__Instructions for the task__
Using the records below, quote only the span that opens with the line containing "assert (H0 : inv" and closes with the line containing "destruct (close_generation cfg", exactly and inclusively.

▼▼▼

Lemma tx_iteration_succeeds (t : Tx R) : inv t -> roomy t -> wp any_fault goes_on (tx_iteration cfg t).
Proof.
  intros Hi Hr. unfold tx_iteration. assert (Hoff : tx_echo cfg = false) by (destruct Hecho as [?|[? _]]; [done|congruence]). rewrite Hoff. cbn [rbind negb]. set (t0 := mkTx _ _ _ _ _ _ _ _ _ _ _ _).
  assert (H0 : inv t0 /\ roomy t0) by (destruct t; done). destruct H0 as [Hi0 Hr0].
  pose proof (now_tx_ok t0 Hi0 Hr0) as [Hi1 Hr1]. destruct (now_tx t0) as [now t1]. cbn [snd] in *.
  eapply wp_bind; [apply (both (fun t => inv t /\ roomy t)); [apply (maybe_flush_ok _ t1 Hi1); by intros|destruct (_ && _); [apply flush_tx_succeeds|done]]|].
  intros [ok t2] (E & Hi2 & Hr2). cbn in E, Hi2, Hr2. subst ok. cbn [negb].
  eapply (wp_bind _ (fun r => fst r = true /\ inv (snd r))).
  { destruct (_ && _ && _); [|by cbn]. pose proof (close_generation_succeeds (t_em t2) (t_fs t2) 1) as Hsu.
    pose proof (close_generation_ok (t_em t2) (t_fs t2) 1 (t_taken t2) (inv_em_ok t2 Hi2 Hr2) (proj1 (ti_fs _ _ Hi2)) ltac:(lia)) as Hok.
    destruct (close_generation cfg (t_em t2) (t_fs t2) 1) as [[[ok e] f]|]; [|done]. cbn in Hsu, Hok |- *. subst ok.
    destruct (Hok eq_refl) as (Hf & Hg & Hl & _ & ds & Hp & He). split; [done|]. by apply (inv_emits t2 e f ds). }
  intros [ok t3] (E & Hi3). cbn in E, Hi3. subst ok. cbn [negb].
  destruct (plain_fast_path cfg); [apply fast_path_succeeds|apply slow_path_succeeds]; try done; by apply inv_sound.
Qed.

Lemma tx_loop_succeeds (stops : list bool) (t : Tx R) : inv t -> roomy t -> succeeds (tx_loop cfg stops t).
Proof.
  revert t. induction stops as [|stop stops IH]; intros t Hi Hr; [done|]. cbn [tx_loop]. destruct (stop || _); [done|].
  pose proof (tx_iteration_ok t Hi Hr) as Hok. pose proof (tx_iteration_succeeds t Hi Hr) as Hsu.
  destruct (tx_iteration cfg t) as [[oc t1]|]; [|done]. cbn in Hok, Hsu |- *. unfold good, goes_on in *. cbn in *.
  destruct oc; [destruct (Hok Hsu); by apply IH|done|done].
Qed.

Lemma tx_finish_succeeds (t : Tx R) : succeeds (tx_finish cfg t).
Proof.
  unfold tx_finish. eapply wp_bind; [apply close_generation_succeeds|]. intros [[ok e] f] E. cbn in E. subst ok. cbn [negb].
  destruct (now_tx _) as [n t2]. eapply wp_bind; [apply flush_pending_em_succeeds|]. intros [ok e2] E. cbn in E. subst ok. cbn [negb].
  apply flush_tx_succeeds.
Qed.
End Succeeds.
End Inv.
End Loop.

(** ** Properties *)

(** What a run that reports success has done with the frames it read. *)
Definition sent_all {R} (cfg : TxConfig) (reads : list (FrameStatus * bytes * Z)) (t : Tx R) : Prop :=
  (exists consumed, reads = consumed ++ t_reads t /\ Forall2 (encodes cfg) (omap read_frame consumed) (t_taken t)) /\
  concat (o_flushed (e_out (t_em t))) =
    map (mux_wrap (tx_key cfg)) (if tx_fec_k cfg =? 0 then t_taken t else flat_map (fun g => all_datagrams (snd g)) (f_built (t_fs t))) /\
  (tx_fec_k cfg <> 0 ->
     t_taken t = flat_map (fun g => en_frames (fst (fst g))) (f_built (t_fs t)) /\
     forall i g, f_built (t_fs t) !! i = Some g -> gen_ok cfg i g) /\
  (fanout cfg = false -> wd_wire (o_io (e_out (t_em t))) = flat_map (plan_of cfg) (o_flushed (e_out (t_em t)))).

▲▲▲

__Solution to this exercise__
  assert (H0 : inv t0 /\ roomy t0) by (destruct t; done). destruct H0 as [Hi0 Hr0].
  pose proof (now_tx_ok t0 Hi0 Hr0) as [Hi1 Hr1]. destruct (now_tx t0) as [now t1]. cbn [snd] in *.
  eapply wp_bind; [apply (both (fun t => inv t /\ roomy t)); [apply (maybe_flush_ok _ t1 Hi1); by intros|destruct (_ && _); [apply flush_tx_succeeds|done]]|].
  intros [ok t2] (E & Hi2 & Hr2). cbn in E, Hi2, Hr2. subst ok. cbn [negb].
  eapply (wp_bind _ (fun r => fst r = true /\ inv (snd r))).
  { destruct (_ && _ && _); [|by cbn]. pose proof (close_generation_succeeds (t_em t2) (t_fs t2) 1) as Hsu.
    pose proof (close_generation_ok (t_em t2) (t_fs t2) 1 (t_taken t2) (inv_em_ok t2 Hi2 Hr2) (proj1 (ti_fs _ _ Hi2)) ltac:(lia)) as Hok.
    destruct (close_generation cfg (t_em t2) (t_fs t2) 1) as [[[ok e] f]|]; [|done]. cbn in Hsu, Hok |- *. subst ok.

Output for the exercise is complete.